- Sinnott Township, Minnesota Location within the state of Minnesota Sinnott Township, Minnesota Sinnott Township, Minnesota (the United States)
- Coordinates: 48°30′25″N 96°51′24″W﻿ / ﻿48.50694°N 96.85667°W
- Country: United States
- State: Minnesota
- County: Marshall

Area
- • Total: 36.1 sq mi (93.6 km^{2})
- • Land: 36.1 sq mi (93.6 km^{2})
- • Water: 0 sq mi (0.0 km^{2})
- Elevation: 840 ft (256 m)

Population (2000)
- • Total: 52
- • Density: 1.6/sq mi (0.6/km^{2})
- Time zone: UTC-6 (Central (CST))
- • Summer (DST): UTC-5 (CDT)
- FIPS code: 27-60520
- GNIS feature ID: 0665620

= Sinnott Township, Marshall County, Minnesota =

Sinnott Township is a township in Marshall County, Minnesota, United States. The population was 52 at the 2000 census.
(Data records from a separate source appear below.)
(* ===== verification/UdpGwProto.v ===== *)
(** * Messages of the UDP relay protocols: protocol/udpgw_proto.h

    The headers and addresses that precede the data of a relayed datagram, as
    [memcpy] of the packed structures writes and reads them, and the size of the
    largest message. *)
From stdpp Require Import base list numbers.
From Stdlib Require Import ZArith Lia.
From S2P Require Import Prelude ByteOrder Addr.
#[local] Open Scope Z_scope.

Definition UDPGW_CLIENT_FLAG_KEEPALIVE : Z := 1.
Definition UDPGW_CLIENT_FLAG_REBIND : Z := 2.
Definition UDPGW_CLIENT_FLAG_DNS : Z := 4.
Definition UDPGW_CLIENT_FLAG_IPV6 : Z := 8.

Record socks_udp_header := mk_socks_udp_header { rsv : Z; frag : Z; atyp : Z }.
Record udpgw_header := mk_udpgw_header { flags : Z; conid : Z }.

Definition SIZEOF_socks_udp_header : Z := 4.
Definition SIZEOF_udpgw_header : Z := 3.
Definition SIZEOF_udpgw_addr_ipv4 : Z := 6.
Definition SIZEOF_udpgw_addr_ipv6 : Z := 18.

Definition socks_udp_header_bytes (h : socks_udp_header) : bytes :=
  store16 (rsv h) ++ [u8 (frag h); u8 (atyp h)].
Definition socks_udp_header_load (l : bytes) : socks_udp_header :=
  mk_socks_udp_header (load16 l 0) (byte_at l 2) (byte_at l 3).
Definition udpgw_header_bytes (h : udpgw_header) : bytes := u8 (flags h) :: store16 (conid h).
Definition udpgw_header_load (l : bytes) : udpgw_header :=
  mk_udpgw_header (byte_at l 0) (load16 l 1).

(** [struct udpgw_addr_ipv4] and [struct udpgw_addr_ipv6]; address and port are
    kept in network byte order. *)
Definition udpgw_addr_ipv4_bytes (ip port : Z) : bytes := store32 ip ++ store16 port.
Definition udpgw_addr_ipv6_bytes (ip : bytes) (port : Z) : bytes := take 16 ip ++ store16 port.
Definition udpgw_addr_ipv4_load (l : bytes) : BAddr := BAddr_MakeIPv4 (load32 l 0) (load16 l 4).
Definition udpgw_addr_ipv6_load (l : bytes) : BAddr := BAddr_MakeIPv6 (read_at 0 16 l) (load16 l 16).

(** The largest message for datagrams of [dgram_mtu] bytes, -1 on overflow; the
    header is the SOCKS one on Android and the udpgw one elsewhere. *)
Definition udpgw_compute_mtu (android : bool) (dgram_mtu : Z) : Z :=
  let bs := bsize_add
    (bsize_fromsize (if android then SIZEOF_socks_udp_header else SIZEOF_udpgw_header))
    (bsize_add
       (bsize_max (bsize_fromsize SIZEOF_udpgw_addr_ipv4) (bsize_fromsize SIZEOF_udpgw_addr_ipv6))
       (bsize_fromint dgram_mtu)) in
  match bsize_toint bs with Some s => s | None => -1 end.

#[global] Arguments socks_udp_header_bytes : simpl never.
#[global] Arguments udpgw_header_bytes : simpl never.

(** ** Layout *)

Lemma load16_app_at l k x : is_u16 x → load16 (l ++ store16 x ++ k) (zlen l) = x.
Proof.
  intros Hx. rewrite <- (load16_store16 x Hx) at 2. unfold load16, byte_at, zlen.
  rewrite Z2Nat.inj_add, Nat2Z.id by lia. simpl.
  rewrite !app_nth2 by lia. rewrite Nat.sub_diag.
  replace (length l + Z.to_nat 1 - length l)%nat with 1%nat by lia. done.
Qed.

Lemma addr_ipv4_roundtrip ip port rest : is_u32 ip → is_u16 port →
  udpgw_addr_ipv4_load (udpgw_addr_ipv4_bytes ip port ++ rest) = BADDR_IPV4 ip port.
Proof.
  intros Hi Hp. unfold udpgw_addr_ipv4_load, udpgw_addr_ipv4_bytes, BAddr_MakeIPv4. f_equal.
  - etrans; [|by apply load32_store32]. reflexivity.
  - etrans; [|by apply load16_store16]. reflexivity.
Qed.

Lemma addr_ipv6_roundtrip ip port rest : length ip = 16%nat → is_u16 port →
  udpgw_addr_ipv6_load (udpgw_addr_ipv6_bytes ip port ++ rest) = BADDR_IPV6 ip port.
Proof.
  intros Hl Hp. unfold udpgw_addr_ipv6_load, udpgw_addr_ipv6_bytes, BAddr_MakeIPv6, read_at.
  rewrite (take_ge ip) by lia. rewrite <- app_assoc. simpl. rewrite drop_0.
  rewrite (take_app_length' ip) by done. rewrite take_ge by lia.
  f_equal. replace 16 with (zlen ip) by (unfold zlen; lia). by apply load16_app_at.
Qed.

Lemma zlen_addr_ipv6 ip port : length ip = 16%nat → zlen (udpgw_addr_ipv6_bytes ip port) = 18.
Proof. intros H. unfold udpgw_addr_ipv6_bytes, zlen. rewrite length_app, length_take, H. reflexivity. Qed.

Lemma socks_udp_header_roundtrip h rest : is_u16 (rsv h) → is_u8 (frag h) → is_u8 (atyp h) →
  socks_udp_header_load (socks_udp_header_bytes h ++ rest) = h.
Proof.
  destruct h as [r f a]. simpl. intros Hr Hf Ha. unfold socks_udp_header_load. f_equal.
  - etrans; [|by apply load16_store16]. reflexivity.
  - by apply u8_id.
  - by apply u8_id.
Qed.

Lemma udpgw_header_roundtrip h rest : is_u8 (flags h) → is_u16 (conid h) →
  udpgw_header_load (udpgw_header_bytes h ++ rest) = h.
Proof.
  destruct h as [f c]. simpl. intros Hf Hc. unfold udpgw_header_load. f_equal.
  - by apply u8_id.
  - etrans; [|by apply load16_store16]. reflexivity.
Qed.

(** The computed size is the exact one whenever it fits an [int]. *)
Lemma udpgw_compute_mtu_spec android n : 0 ≤ n → n + 22 ≤ INT_MAX →
  udpgw_compute_mtu android n = (if android then 22 else 21) + n.
Proof.
  intros H0 H1. unfold udpgw_compute_mtu, bsize_fromint, bsize_fromsize, INT_MAX in *.
  rewrite (proj2 (Z.ltb_ge n 0)), (proj2 (Z.ltb_ge SIZE_MAX n)) by (unfold SIZE_MAX; lia). simpl.
  rewrite size_t_id by (unfold SIZE_MAX; lia).
  rewrite bsize_max_ok, bsize_add_ok by (unfold SIZE_MAX, SIZEOF_udpgw_addr_ipv4, SIZEOF_udpgw_addr_ipv6; lia).
  rewrite bsize_add_ok by (destruct android; unfold SIZE_MAX, SIZEOF_udpgw_addr_ipv4, SIZEOF_udpgw_addr_ipv6,
    SIZEOF_socks_udp_header, SIZEOF_udpgw_header; lia).
  unfold bsize_toint, INT_MAX. simpl.
  unfold SIZEOF_udpgw_addr_ipv4, SIZEOF_udpgw_addr_ipv6, SIZEOF_socks_udp_header, SIZEOF_udpgw_header.
  destruct android; rewrite (proj2 (Z.ltb_ge _ _)) by lia; lia.
Qed.

(** ** Reading and writing back *)

Lemma read_at_cons l off n : 0 ≤ off → 0 < n → off + n ≤ zlen l →
  read_at off n l = byte_at l off :: read_at (off + 1) (n - 1) l.
Proof.
  intros. unfold read_at, byte_at, zlen in *.
  replace (Z.to_nat n) with (S (Z.to_nat (n - 1))) by lia.
  replace (Z.to_nat (off + 1)) with (S (Z.to_nat off)) by lia.
  rewrite (drop_S l (nth (Z.to_nat off) l 0) (Z.to_nat off)); [done|].
  destruct (lookup_lt_is_Some_2 l (Z.to_nat off)) as [x Hx]; [lia|]. rewrite Hx. f_equal.
  symmetry. by apply nth_lookup_Some.
Qed.
Lemma store16_at l off : bytes_ok l → 0 ≤ off → off + 2 ≤ zlen l →
  store16 (load16 l off) = read_at off 2 l.
Proof.
  intros Hl H0 H1. rewrite (store16_load16 l off _ _ Hl eq_refl eq_refl).
  rewrite !read_at_cons by lia. done.
Qed.
Lemma store32_at l off : bytes_ok l → 0 ≤ off → off + 4 ≤ zlen l →
  store32 (load32 l off) = read_at off 4 l.
Proof.
  intros Hl H0 H1. rewrite load32_eq, store32_bytes by eauto using byte_at_ok.
  rewrite 4!read_at_cons by lia. by rewrite <- !Z.add_assoc.
Qed.
Lemma read_at_drop {A} off n (l : list A) : 0 ≤ off → 0 ≤ n →
  read_at off n l ++ drop (Z.to_nat (off + n)) l = drop (Z.to_nat off) l.
Proof.
  intros. unfold read_at. rewrite Z2Nat.inj_add by lia.
  rewrite <- (drop_drop (A := A)). apply take_drop.
Qed.

Lemma socks_udp_header_decode l : bytes_ok l → 4 ≤ zlen l →
  socks_udp_header_bytes (socks_udp_header_load l) ++ drop 4 l = l.
Proof.
  intros Hl H. unfold socks_udp_header_bytes, socks_udp_header_load. cbn [rsv frag atyp].
  rewrite store16_at, !u8_id by (try apply byte_at_ok; done || lia).
  replace [byte_at l 2; byte_at l 3] with (read_at 2 2 l) by (rewrite 2!read_at_cons by lia; done).
  rewrite <- app_assoc. change (drop 4 l) with (drop (Z.to_nat (2 + 2)) l).
  rewrite (read_at_drop 2), (read_at_drop 0) by lia. done.
Qed.

Lemma udpgw_header_decode l : bytes_ok l → 3 ≤ zlen l →
  udpgw_header_bytes (udpgw_header_load l) ++ drop 3 l = l.
Proof.
  intros Hl H. unfold udpgw_header_bytes, udpgw_header_load. cbn [flags conid].
  rewrite store16_at, u8_id by (try apply byte_at_ok; done || lia).
  replace (byte_at l 0 :: read_at 1 2 l) with (read_at 0 3 l) by (rewrite (read_at_cons l 0 3) by lia; done).
  change (drop 3 l) with (drop (Z.to_nat (0 + 3)) l). rewrite (read_at_drop 0) by lia. done.
Qed.

Lemma addr_ipv4_decode l : bytes_ok l → 6 ≤ zlen l →
  udpgw_addr_ipv4_bytes (load32 l 0) (load16 l 4) ++ drop 6 l = l.
Proof.
  intros Hl H. unfold udpgw_addr_ipv4_bytes. rewrite store32_at, store16_at by (done || lia).
  rewrite <- app_assoc. change (drop 6 l) with (drop (Z.to_nat (4 + 2)) l).
  rewrite (read_at_drop 4), (read_at_drop 0) by lia. done.
Qed.
Lemma addr_ipv6_decode l : bytes_ok l → 18 ≤ zlen l →
  udpgw_addr_ipv6_bytes (take 16 (read_at 0 16 l)) (load16 l 16) ++ drop 18 l = l.
Proof.
  intros Hl H. unfold udpgw_addr_ipv6_bytes. rewrite store16_at by (done || lia).
  rewrite <- app_assoc. change (drop 18 l) with (drop (Z.to_nat (16 + 2)) l).
  rewrite (read_at_drop 16) by lia.
  assert (length (read_at 0 16 l) = 16%nat) as Hlen.
  { apply Nat2Z.inj. change (zlen (read_at 0 16 l) = 16). apply zlen_read_at; lia. }
  rewrite !take_ge by (rewrite ?length_take; lia).
  rewrite (read_at_drop 0) by lia. done.
Qed.

(** Addresses read from a message are well-formed. *)
Lemma load32_range l off : bytes_ok l → is_u32 (load32 l off).
Proof.
  intros Hl. rewrite load32_eq by done.
  pose proof (byte_at_ok l off Hl). pose proof (byte_at_ok l (off + 1) Hl).
  pose proof (byte_at_ok l (off + 2) Hl). pose proof (byte_at_ok l (off + 3) Hl).
  unfold is_u8, is_u32 in *. lia.
Qed.
Lemma addr_ipv4_load_ok l : bytes_ok l → BAddr_ok (udpgw_addr_ipv4_load l).
Proof. intros. split; [by apply load32_range|by apply load16_range]. Qed.
Lemma addr_ipv6_load_ok l : bytes_ok l → 18 ≤ zlen l → BAddr_ok (udpgw_addr_ipv6_load l).
Proof.
  intros Hl H. split_and!; [auto with badvpn| |by apply load16_range].
  assert (zlen (read_at 0 16 l) = 16) as Hlen by (apply zlen_read_at; lia).
  unfold zlen in Hlen. rewrite length_take. lia.
Qed.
Sinnott Township was organized in 1883, and named for J. P. and P. J. Sinnott, early settlers.

==Geography==
According to the United States Census Bureau, the township has a total area of 36.2 square miles (93.7 km^{2}), all land.

==Demographics==
As of the census of 2000, there were 52 people, 25 households, and 16 families residing in the township. The population density was 1.4 people per square mile (0.6/km^{2}). There were 27 housing units at an average density of 0.7/sq mi (0.3/km^{2}). The racial makeup of the township was 100.00% White.

There were 25 households, out of which 20.0% had children under the age of 18 living with them, 52.0% were married couples living together, 8.0% had a female householder with no husband present, and 36.0% were non-families. 28.0% of all households were made up of individuals, and 16.0% had someone living alone who was 65 years of age or older. The average household size was 2.08 and the average family size was 2.56.

In the township the population was spread out, with 15.4% under the age of 18, 3.8% from 18 to 24, 23.1% from 25 to 44, 25.0% from 45 to 64, and 32.7% who were 65 years of age or older. The median age was 47 years. For every 100 females, there were 126.1 males. For every 100 females age 18 and over, there were 131.6 males.

The median income for a household in the township was $26,875, and the median income for a family was $25,625. Males had a median income of $38,750 versus $0 for females. The per capita income for the township was $19,459. There were 9.5% of families and 14.8% of the population living below the poverty line, including 50.0% of under eighteens and none of those over 64.